For this reason, our celebration of 1947 must not degenerate into the glorification of Great Men – those heroes (as Gandhi liked to call them) could only become so because of the immense sacrifice of the masses. Freedom ought to be remembered as the collective struggle which possessed within itself the possibility not only for the creation of bourgeois republics, but also, in time, of socialist societies.

If one dalit man felt fellowship, another felt betrayed in 1947 by the limited nature of our freedom. "Listen friend Nihala, have you seen freedom?" asked the communist poet from Jalandhar, Guramdas ´Alam´. "No, my brother Prava, I have neither seen nor eaten her, but I heard from Jaggu that she has come upto Ambala." She has her back to the common people, he sang, and her face to Birla.

Of course, the promulgation of the secular Republic in India (1950) and the Islamic Republic in Pakistan (1956) allowed for far more political initiatives than what was permitted during British rule. But the assassination of the secularist Liaquat Ali Khan in October 1951 and the persecution of the communists significantly narrowed the scope for political action in the latter, while the dismissal of the 1957 communist ministry in Kerala and the police actions against the guerrillas in Hyderabad somewhat constricted the space in the former.

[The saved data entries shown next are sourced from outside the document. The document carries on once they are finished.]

(* ===== verification/MemberList.v ===== *)
(** * The SWIM membership list

    [crates/distribution/src/swim/member_list.rs]: the map from node ids to
    membership entries and its merge rule.  The [BTreeMap] is a [gmap] iterated
    in key order ([btree_values]). *)

From S2P Require Import Prelude Lww Types.

Record MemberEntry := mkMemberEntry {
  me_node_id : NodeId;
  me_state : MemberState;
  me_incarnation : N;
}.

#[export] Instance MemberEntry_eq_dec : EqDecision MemberEntry.
Proof. solve_decision. Defined.

Definition to_record (e : MemberEntry) : NodeRecord :=
  mkNodeRecord (me_node_id e) (me_state e) (me_incarnation e).

Record MemberList := mkMemberList {
  self_id : NodeId;
  self_incarnation : N;
  members : gmap NodeId MemberEntry;
}.

Definition set_members (ml : MemberList) (m : gmap NodeId MemberEntry) : MemberList :=
  mkMemberList (self_id ml) (self_incarnation ml) m.

Definition new (id : NodeId) : MemberList := mkMemberList id 0 ∅.

Definition refute (ml : MemberList) : MemberList * N :=
  let i := self_incarnation ml +64 1 in
  (mkMemberList (self_id ml) i (members ml), i).

Definition get (ml : MemberList) (id : NodeId) : option MemberEntry :=
  members ml !! id.

Definition alive_members (ml : MemberList) : list MemberEntry :=
  filter (λ e, me_state e ≠ Dead) (btree_values (members ml)).

Definition dead_members (ml : MemberList) : list MemberEntry :=
  filter (λ e, me_state e = Dead) (btree_values (members ml)).

Definition all_members (ml : MemberList) : list MemberEntry :=
  btree_values (members ml).

Definition alive_count (ml : MemberList) : nat := length (alive_members ml).

Definition remove (ml : MemberList) (id : NodeId) : MemberList * bool :=
  (set_members ml (delete id (members ml)),
   match members ml !! id with Some _ => true | None => false end).

Definition len (ml : MemberList) : nat := size (members ml).

Definition is_empty (ml : MemberList) : bool := len ml =? 0.

(** [MemberList::apply]: merge one update; the result says whether the list
    changed. *)
Definition apply (ml : MemberList) (node_id : NodeId) (state : MemberState)
    (incarnation : N) : MemberList * bool :=
  if (node_id =? self_id ml)%N then (ml, false)
  else
    match members ml !! node_id with
    | Some existing =>
        if (me_incarnation existing <? incarnation)%N then
          (set_members ml
             (<[node_id := mkMemberEntry (me_node_id existing) state incarnation]>
                (members ml)), true)
        else if ((incarnation =? me_incarnation existing)%N
                 && state_gt state (me_state existing))%bool then
          (set_members ml
             (<[node_id := mkMemberEntry (me_node_id existing) state
                             (me_incarnation existing)]> (members ml)), true)
        else (ml, false)
    | None =>
        (set_members ml
           (<[node_id := mkMemberEntry node_id state incarnation]> (members ml)),
         true)
    end.

(** [MemberList::suspect] and [declare_dead]: the local transitions
    Alive → Suspect and Suspect → Dead. *)
Definition move_state (from to : MemberState) (ml : MemberList) (id : NodeId)
    : MemberList * bool :=
  match members ml !! id with
  | Some e =>
      if decide (me_state e = from) then
        (set_members ml
           (<[id := mkMemberEntry (me_node_id e) to (me_incarnation e)]>
              (members ml)), true)
      else (ml, false)
  | None => (ml, false)
  end.

Definition suspect := move_state Alive Suspect.
Definition declare_dead := move_state Suspect Dead.

Definition snapshot (ml : MemberList) : list NodeRecord :=
  to_record <$> all_members ml.

(** [MemberList::clone_shallow] (declared in [probe.rs]): a copy rebuilt entry by
    entry through [apply]. *)
Definition clone_shallow (original : MemberList) : MemberList :=
  foldl (λ copy e, (apply copy (me_node_id e) (me_state e) (me_incarnation e)).1)
    (new (self_id original)) (all_members original).

(** The type invariant: an entry is stored under its own id, and the list never
    holds its owner. *)
Record wf (ml : MemberList) : Prop := {
  wf_key i e : members ml !! i = Some e → me_node_id e = i;
  wf_self : members ml !! self_id ml = None;
}.
#[export] Hint Resolve wf_key wf_self : swactor.

(** ** Refinement of the last-writer-wins map *)

Definition entry_key (e : MemberEntry) : list N :=
  member_key (me_state e) (me_incarnation e).

Lemma better_entry a b :
  better entry_key a b =
    (me_incarnation b <? me_incarnation a)%N
    || ((me_incarnation b =? me_incarnation a)%N
        && state_gt (me_state a) (me_state b)).
Proof. apply member_key_lt. Qed.

Definition entry_of (u : MembershipUpdate) : MemberEntry :=
  mkMemberEntry (mu_node_id u) (mu_state u) (mu_incarnation u).

Definition apply_update (ml : MemberList) (u : MembershipUpdate) : MemberList :=
  (apply ml (mu_node_id u) (mu_state u) (mu_incarnation u)).1.

Definition apply_all (ml : MemberList) (us : list MembershipUpdate) : MemberList :=
  foldl apply_update ml us.

Lemma list_new_wf id : wf (new id).
Proof. split; [by intros ? ? ?|done]. Qed.

Lemma apply_self_id ml id s i : self_id (apply ml id s i).1 = self_id ml.
Proof. unfold apply. by repeat case_match. Qed.

Lemma apply_self_incarnation ml id s i :
  self_incarnation (apply ml id s i).1 = self_incarnation ml.
Proof. unfold apply. by repeat case_match. Qed.

Lemma apply_on_self ml s i : apply ml (self_id ml) s i = (ml, false).
Proof. unfold apply. by rw N.eqb_refl. Qed.

Lemma set_members_id ml : set_members ml (members ml) = ml.
Proof. by destruct ml. Qed.

(** [apply] on another node is the last-writer-wins merge of its entry. *)
Lemma apply_lww ml id s i :
  wf ml → id ≠ self_id ml →
  apply ml id s i =
    (set_members ml (lww_merge entry_key me_node_id (members ml)
       (mkMemberEntry id s i)),
     match members ml !! id with
     | Some e => better entry_key (mkMemberEntry id s i) e
     | None => true
     end).
Proof.
  intros Hwf Hne. unfold apply, lww_merge. simpl.
  rw (proj2 (N.eqb_neq _ _)) //.
  destruct (members ml !! id) as [e|] eqn:E; simpl; [|done].
  rw better_entry /= (wf_key _ Hwf _ _ E) (N.eqb_sym i).
  destruct (me_incarnation e <? i)%N eqn:E1; simpl; [done|].
  destruct (me_incarnation e =? i)%N eqn:E2; simpl.
  - apply N.eqb_eq in E2 as <-. destruct (state_gt s (me_state e)); [done|].
    by rw insert_id // set_members_id.
  - by rw insert_id // set_members_id.
Qed.

Lemma lww_merge_wf ml e :
  wf ml → me_node_id e ≠ self_id ml →
  wf (set_members ml (lww_merge entry_key me_node_id (members ml) e)).
Proof.
  intros Hwf Hne. split; simpl.
  - intros k x. rw lww_merge_lookup. case_decide as Hk; [|eauto with swactor].
    intros [= <-]. unfold lww_pick. destruct (members ml !! k) eqn:E; [|done].
    case_match; [done|eauto with swactor].
  - rw lww_merge_lookup decide_False //. eauto with swactor.
Qed.

Lemma apply_wf ml id s i : wf ml → wf (apply ml id s i).1.
Proof.
  intros Hwf. destruct (decide (id = self_id ml)) as [->|Hne].
  - by rw apply_on_self.
  - rw apply_lww //. by apply lww_merge_wf.
Qed.
#[export] Hint Resolve list_new_wf apply_wf : swactor.

Lemma apply_all_lww ml us :
  wf ml →
  apply_all ml us =
    set_members ml (lww_merges entry_key me_node_id (members ml)
      (entry_of <$> filter (λ u, mu_node_id u ≠ self_id ml) us)).
Proof.
  revert ml; induction us as [|u us IH]; intros ml Hwf; simpl.
  { by rw set_members_id. }
  rw filter_cons. unfold apply_update.
  destruct (decide (mu_node_id u = self_id ml)) as [E|Hne].
  - rw decide_False; [by intros []|]. rw E apply_on_self /=. by apply IH.
  - rw decide_True //. rw IH /=; [by apply apply_wf|].
    rw apply_self_id. rw apply_lww //.
Qed.

Lemma move_state_wf from to ml id : wf ml → wf (move_state from to ml id).1.
Proof.
  intros Hwf. unfold move_state. destruct (members ml !! id) eqn:E; [|done].
  case_decide; [|done]. split; simpl.
  - intros k x. rw lookup_insert. case_decide; [|eauto with swactor].
    intros [= <-]; simpl. subst. eauto with swactor.
  - rw lookup_insert_ne; [intros ->; by rw wf_self in E|eauto with swactor].
Qed.

Lemma remove_wf ml id : wf ml → wf (remove ml id).1.
Proof.
  intros Hwf. split; simpl.
  - intros k x. rw lookup_delete. case_decide; [done|eauto with swactor].
  - rw lookup_delete. case_decide; [done|eauto with swactor].
Qed.

Lemma refute_wf ml : wf ml → wf (refute ml).1.
Proof. intros [??]; split; eauto. Qed.
#[export] Hint Resolve move_state_wf remove_wf refute_wf : swactor.

Lemma move_state_get from to ml id i :
  get (move_state from to ml id).1 i =
    (λ e, if decide (i = id ∧ me_state e = from)
          then mkMemberEntry (me_node_id e) to (me_incarnation e) else e) <$> get ml i.
Proof.
  unfold move_state, get.
  destruct (members ml !! id) as [e|] eqn:E; [case_decide as Hs|]; simpl.
  - rw lookup_insert. case_decide as Hi.
    + subst i. rw E /=. by case_decide; [|naive_solver].
    + destruct (members ml !! i); simpl; [|done]. by case_decide; [naive_solver|].
  - destruct (members ml !! i) eqn:Ei; simpl; [|done]. case_decide; [|done]. naive_solver.
  - destruct (members ml !! i) eqn:Ei; simpl; [|done]. case_decide; [|done]. naive_solver.
Qed.

Lemma move_state_changed from to ml id :
  (move_state from to ml id).2 = true ↔ ∃ e, get ml id = Some e ∧ me_state e = from.
Proof.
  unfold move_state, get. case_match; [case_decide|]; naive_solver.
Qed.

Lemma move_state_ids from to ml id :
  self_id (move_state from to ml id).1 = self_id ml ∧
  self_incarnation (move_state from to ml id).1 = self_incarnation ml.
Proof. unfold move_state. by repeat case_match. Qed.

Lemma MemberList_ext ml ml' :
  self_id ml = self_id ml' → self_incarnation ml = self_incarnation ml' →
  (∀ i, get ml i = get ml' i) → ml = ml'.
Proof.
  destruct ml, ml'. unfold get; simpl. intros -> -> H. f_equal. by apply map_eq.
Qed.

(** ** Queries *)

Lemma elem_of_all_members ml e :
  e ∈ all_members ml ↔ ∃ i, members ml !! i = Some e.
Proof. apply elem_of_btree_values. Qed.

Lemma elem_of_alive_members ml e :
  wf ml → e ∈ alive_members ml ↔
    members ml !! me_node_id e = Some e ∧ me_state e ≠ Dead.
Proof.
  intros Hwf. unfold alive_members.
  rw list_elem_of_filter elem_of_btree_values. split.
  - intros [? [i Hi]]. by rw (wf_key _ Hwf _ _ Hi).
  - intros [? ?]. split; [done|by eexists].
Qed.

Lemma elem_of_dead_members ml e :
  wf ml → e ∈ dead_members ml ↔
    members ml !! me_node_id e = Some e ∧ me_state e = Dead.
Proof.
  intros Hwf. unfold dead_members.
  rw list_elem_of_filter elem_of_btree_values. split.
  - intros [? [i Hi]]. by rw (wf_key _ Hwf _ _ Hi).
  - intros [? ?]. split; [done|by eexists].
Qed.

Lemma all_members_ids ml :
  wf ml → me_node_id <$> all_members ml = (btree_entries (members ml)).*1.
Proof.
  intros Hwf. unfold all_members, btree_values. rw -list_fmap_compose.
  apply list_fmap_ext. intros j [i e] Hj%list_elem_of_lookup_2. simpl.
  apply elem_of_btree_entries in Hj. eauto with swactor.
Qed.

Lemma all_members_nodup ml : wf ml → NoDup (me_node_id <$> all_members ml).
Proof. intros. rw all_members_ids //. apply btree_entries_nodup. Qed.

Lemma alive_members_nodup ml : wf ml → NoDup (me_node_id <$> alive_members ml).
Proof. intros. by apply filter_fmap_nodup, all_members_nodup. Qed.

Lemma all_members_inj ml a b :
  wf ml → a ∈ all_members ml → b ∈ all_members ml →
  me_node_id a = me_node_id b → a = b.
Proof.
  rw !elem_of_all_members. intros Hwf [i Hi] [j Hj].
  rw (wf_key _ Hwf _ _ Hi) (wf_key _ Hwf _ _ Hj). intros ->. congruence.
Qed.

Definition update_of (e : MemberEntry) : MembershipUpdate :=
  mkMembershipUpdate (me_node_id e) (me_state e) (me_incarnation e).

(** The shallow copy holds the same members (its incarnation is reset, which no
    reader of the copy uses). *)
Lemma clone_shallow_members ml :
  wf ml → members (clone_shallow ml) = members ml.
Proof.
  intros Hwf.
  assert (clone_shallow ml =
    apply_all (new (self_id ml)) (update_of <$> all_members ml)) as ->.
  { unfold clone_shallow, apply_all. by rw foldl_fmap. }
  rw apply_all_lww /=; [by apply list_new_wf|].
  assert (entry_of <$> filter (λ u, mu_node_id u ≠ self_id ml)
            (update_of <$> all_members ml) = all_members ml) as ->.
  { rw filter_all.
    - rw Forall_fmap Forall_forall. intros e [i He]%elem_of_all_members; simpl.
      rw (wf_key _ Hwf _ _ He). intros ->. by rw wf_self in He.
    - rw -list_fmap_compose. apply list_fmap_id_ext. by intros []. }
  apply map_eq; intros k. apply option_eq; intros e.
  rw lww_merges_from_empty; [intros; by apply (all_members_inj ml)|].
  unfold competitors. rw elem_of_all_members. split.
  - intros [[i Hi] <-]. by rw (wf_key _ Hwf _ _ Hi).
  - intros He. split; [by eexists|eauto with swactor].
Qed.

Lemma clone_shallow_alive ml :
  wf ml → alive_members (clone_shallow ml) = alive_members ml.
Proof. intros. unfold alive_members. by rw clone_shallow_members. Qed.

(** ** Properties *)

(** C3. The membership list is a state-based CRDT: two replicas that start from the same
    list and receive the same set of updates, in any order and with any repetitions, end
    with the same list. *)
Theorem apply_all_converges ml us vs :
  wf ml → (∀ u, u ∈ us ↔ u ∈ vs) → apply_all ml us = apply_all ml vs.
Proof.
  intros Hwf Huv. rw !apply_all_lww //. f_equal.
  apply lww_merges_set.
  - intros e. rw !list_elem_of_fmap. setoid_rewrite list_elem_of_filter.
    by setoid_rewrite Huv.
  - intros a b _ _ Hs [? ?]%member_key_inj. destruct a, b; simpl in *. congruence.
Qed.

Definition example_list : MemberList :=
  apply_all (new 1) [mkMembershipUpdate 2 Alive 0; mkMembershipUpdate 3 Suspect 4].

Lemma example_list_wf : wf example_list.
Proof. unfold example_list, apply_all; simpl. eauto 6 using apply_wf, list_new_wf. Qed.

Lemma apply_all_converges_witness :
  apply_all example_list [mkMembershipUpdate 2 Dead 0; mkMembershipUpdate 2 Alive 1] =
  apply_all example_list [mkMembershipUpdate 2 Alive 1; mkMembershipUpdate 2 Dead 0;
                          mkMembershipUpdate 2 Alive 1].
Proof.
  apply apply_all_converges; [exact example_list_wf|].
  intros u. rw !elem_of_cons. intuition auto.
Defined.

(** [apply] reports a change exactly when the list is different: nothing is announced
    twice and no change goes unannounced. *)
Theorem apply_changed_iff ml id s i :
  wf ml → (apply ml id s i).2 = true ↔ (apply ml id s i).1 ≠ ml.
Proof.
  intros Hwf. destruct (decide (id = self_id ml)) as [->|Hne].
  { by rw apply_on_self. }
  rw apply_lww //=. set (v := mkMemberEntry id s i).
  assert (set_members ml (lww_merge entry_key me_node_id (members ml) v) ≠ ml ↔
    members ml !! id ≠ Some (lww_pick entry_key (members ml !! id) v)) as ->.
  { split; intros H E; apply H.
    - unfold lww_merge. by rw insert_id // set_members_id.
    - rw -{1}E /= lww_merge_lookup decide_True //. }
  unfold lww_pick. destruct (members ml !! id) as [e|] eqn:E; [|done].
  destruct (better entry_key v e) eqn:Hb; [|by split].
  split; [|done]. intros _ [= ->]. by rw better_irrefl in Hb.
Qed.

Lemma apply_changed_iff_witness :
  (apply example_list 2 Suspect 0).2 = true ↔
  (apply example_list 2 Suspect 0).1 ≠ example_list.
Proof. apply apply_changed_iff. exact example_list_wf. Defined.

The capitulation to imperialism (by both India and Pakistan through US ´aid´, but more by Pakistan through its 1954 entry into the South East Asia Treaty Organisation and its 1955 entry into the Baghdad Pact) narrowed the options that the new states had for just socioeconomic development. The temper of the national struggle rapidly degenerated into crisis management, and greed overtook all. The limited nature of freedom does not need to be belaboured: the continued exploitation of South Asia is empirical proof of the state of imperialist rule, as is demonstrated in P. Sainath´s Everybody Loves a Good Drought: Stories from India´s Poorest Districts (see review, page 66).

The Grief and the Glory
1947 was also the year in which Faiz Ahmed Faiz (1911-1984) offered us that haunting image, "yeh dagh dagh ujala, ye shab-gazida sahar," which my friend Agha Shahid Ali translates as "these tarnished rays, this night-smudged light". This was not the dawn, Faiz wrote, for which the patriots set out in sheer longing.

When we remember 1947, let us remember not only the glory of the national movement, but also the grief and suffering of Partition, because as Amrita Pritam wrote in 1947, "my mother´s womb was helpless" as it produced new contentious nations in a bout of pain. The death toll during the transfer of populations is estimated at about one million and by March 1948, about 13 million people had become refugees.

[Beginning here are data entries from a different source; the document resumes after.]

Lemma probe_new_wf c n : probe_wf (new c n).
Proof. split; simpl; first [lia|constructor]. Qed.

Lemma push_recent_wf p t : probe_wf p → probe_wf (push_recent p t).
Proof.
  intros []; split; try assumption. unfold push_recent.
  destruct (PROBE_HISTORY_SIZE <=? length (recent_targets p))%nat eqn:E;
    bool_to_prop; cbn [recent_targets set_recent_targets]; rw length_app.
  - destruct (recent_targets p); simpl in *; unfold PROBE_HISTORY_SIZE in *; lia.
  - unfold PROBE_HISTORY_SIZE in *. simpl. lia.
Qed.

Lemma start_timer_wf p id : probe_wf p → probe_wf (start_suspicion_timer p id).
Proof.
  unfold start_suspicion_timer. case_decide as Hin; [done|].
  intros []; split; try assumption; simpl. rw fmap_app.
  apply NoDup_app. split; [done|]. split; [|apply NoDup_singleton].
  by intros x Hx ->%list_elem_of_singleton.
Qed.

Lemma cancel_timer_wf p id : probe_wf p → probe_wf (cancel_suspicion_timer p id).
Proof. intros []; split; try assumption; simpl. by apply filter_fmap_nodup. Qed.

Lemma push_demand_wf p t :
  t ∉ demand_queue p → probe_wf p → probe_wf (push_demand p t).
Proof.
  intros Hin Hp. unfold push_demand.
  destruct (length (demand_queue p) <? MAX_DEMAND_QUEUE)%nat eqn:E; [|done].
  bool_to_prop. destruct Hp; split; try assumption; simpl.
  - apply NoDup_app. split; [done|]. split; [|apply NoDup_singleton].
    by intros x Hx ->%list_elem_of_singleton.
  - rw length_app /=. lia.
Qed.

Lemma pick_probe_target_wf p members :
  probe_wf p → probe_wf (pick_probe_target p members).1.
Proof.
  intros Hp. destruct (decide (alive_members members = [])) as [E|Hne].
  { by rw pick_none. }
  destruct (pick_probe_target_in_bounds p members Hne) as (t & Ht & ->).
  destruct Hp; split; try assumption; simpl. by apply lookup_lt_Some in Ht.
Qed.
#[export] Hint Resolve probe_new_wf push_recent_wf start_timer_wf cancel_timer_wf
  push_demand_wf pick_probe_target_wf : swactor.

Lemma start_probe_for_wf p t : probe_wf p → probe_wf (start_probe_for p t).1.
Proof. unfold start_probe_for; simpl. eauto 6 with swactor. Qed.
#[export] Hint Resolve start_probe_for_wf : swactor.

Lemma maybe_start_probe_wf p ml : probe_wf p → probe_wf (maybe_start_probe p ml).1.
Proof.
  intros Hp. unfold maybe_start_probe. destruct (not_due _ _); [done|].
  destruct (phase p); try done.
  pose proof (pick_probe_target_wf (set_next_probe_at p
    (Some (now p + probe_interval (config p)))) (clone_shallow ml)
    ltac:(eauto with swactor)) as H.
  destruct (pick_probe_target _ _) as [p' [t|]]; simpl in *; eauto 6 with swactor.
Qed.

Lemma check_probe_timeout_wf p ml : probe_wf p → probe_wf (check_probe_timeout p ml).1.
Proof.
  intros Hp. unfold check_probe_timeout.
  destruct (phase p); try done; case_match; simpl; eauto with swactor.
Qed.

Lemma handle_ack_wf p f s : probe_wf p → probe_wf (handle_ack p f s).1.
Proof.
  intros Hp. unfold handle_ack, complete_probe. case_match; simpl; eauto with swactor.
Qed.

Lemma handle_indirect_ack_wf p f s : probe_wf p → probe_wf (handle_indirect_ack p f s).1.
Proof.
  intros Hp. unfold handle_indirect_ack, complete_probe.
  repeat case_match; simpl; eauto with swactor.
Qed.

Lemma enqueue_demand_probe_wf p t : probe_wf p → probe_wf (enqueue_demand_probe p t).
Proof.
  intros Hp. unfold enqueue_demand_probe. case_match; [done|].
  case_match; [done|]. bool_to_prop. by apply push_demand_wf.
Qed.

Lemma handle_send_failed_wf p t ml : probe_wf p → probe_wf (handle_send_failed p t ml).1.
Proof.
  intros Hp. unfold handle_send_failed. case_match; [|done].
  case_decide; [done|]. case_match; [done|]. case_decide; [done|].
  case_match; simpl; eauto with swactor.
Qed.

Lemma maybe_start_demand_probe_wf p :
  probe_wf p → probe_wf (maybe_start_demand_probe p).1.
Proof.
  intros Hp. unfold maybe_start_demand_probe. destruct (phase p); try done.
  destruct (demand_queue p) as [|t rest] eqn:E; [done|].
  apply start_probe_for_wf. destruct Hp as [?? Hnd Hl ?].
  rw E in Hnd, Hl. inv Hnd. split; try assumption; simpl in *. lia.
Qed.

Lemma maybe_safety_sweep_wf p ml : probe_wf p → probe_wf (maybe_safety_sweep p ml).1.
Proof.
  intros Hp. unfold maybe_safety_sweep. destruct (not_due _ _); [done|].
  destruct (probe_mode (config p)) as [|interval]; [done|].
  pose proof (pick_probe_target_wf (set_next_sweep_at p (Some (now p + interval)))
    (clone_shallow ml) ltac:(eauto with swactor)) as H.
  simpl. destruct (phase p); eauto with swactor.
  destruct (pick_probe_target _ _) as [p' [t|]]; simpl in *; eauto with swactor.
Qed.

Lemma maybe_reprobe_dead_wf p ml : probe_wf p → probe_wf (maybe_reprobe_dead p ml).1.
Proof.
  intros Hp. unfold maybe_reprobe_dead. case_match; [done|].
  destruct (not_due _ _); [done|].
  case_match; simpl; eauto 6 with swactor.
Qed.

These are facts to commemorate as much as the flag ceremonies in Karachi and Delhi on the 14th and 15th of August respectively. Those who remember Attenborough´s Gandhi will recall the poignant images of the two flag hoistings and then the cut to Gandhi, at his ashram, spinning under an empty flag-pole. How are we to recall azaadi with these events in mind?

First, the wrenching of India-Pakistan must not be seen in isolation. Just after the Second World War, the British people elected a government which, unlike Churchill´s regime, was less wedded to the Empire. The new regime was interested in rebuilding a shattered Britain by creating a social welfare state. The massive peasant and working-class uprisings across the Subcontinent (from the Royal Indian Navy Mutiny in 1946 to the Telengana, Tebhaga and Punnapra-Vayalar rebellions) as well as in West Asia (notably with the formation of the Arab League in March 1945) was crippling to the British military.

In both areas, the British drew up hasty plans to withdraw. The method of their withdrawal was by the construction of partitioned states, which continue to fight over the lines in the sand drawn by overworked British jurists. The British created two ´hot-spots´ (in Israel/Palestine and India/Pakistan) which have endured over the decades.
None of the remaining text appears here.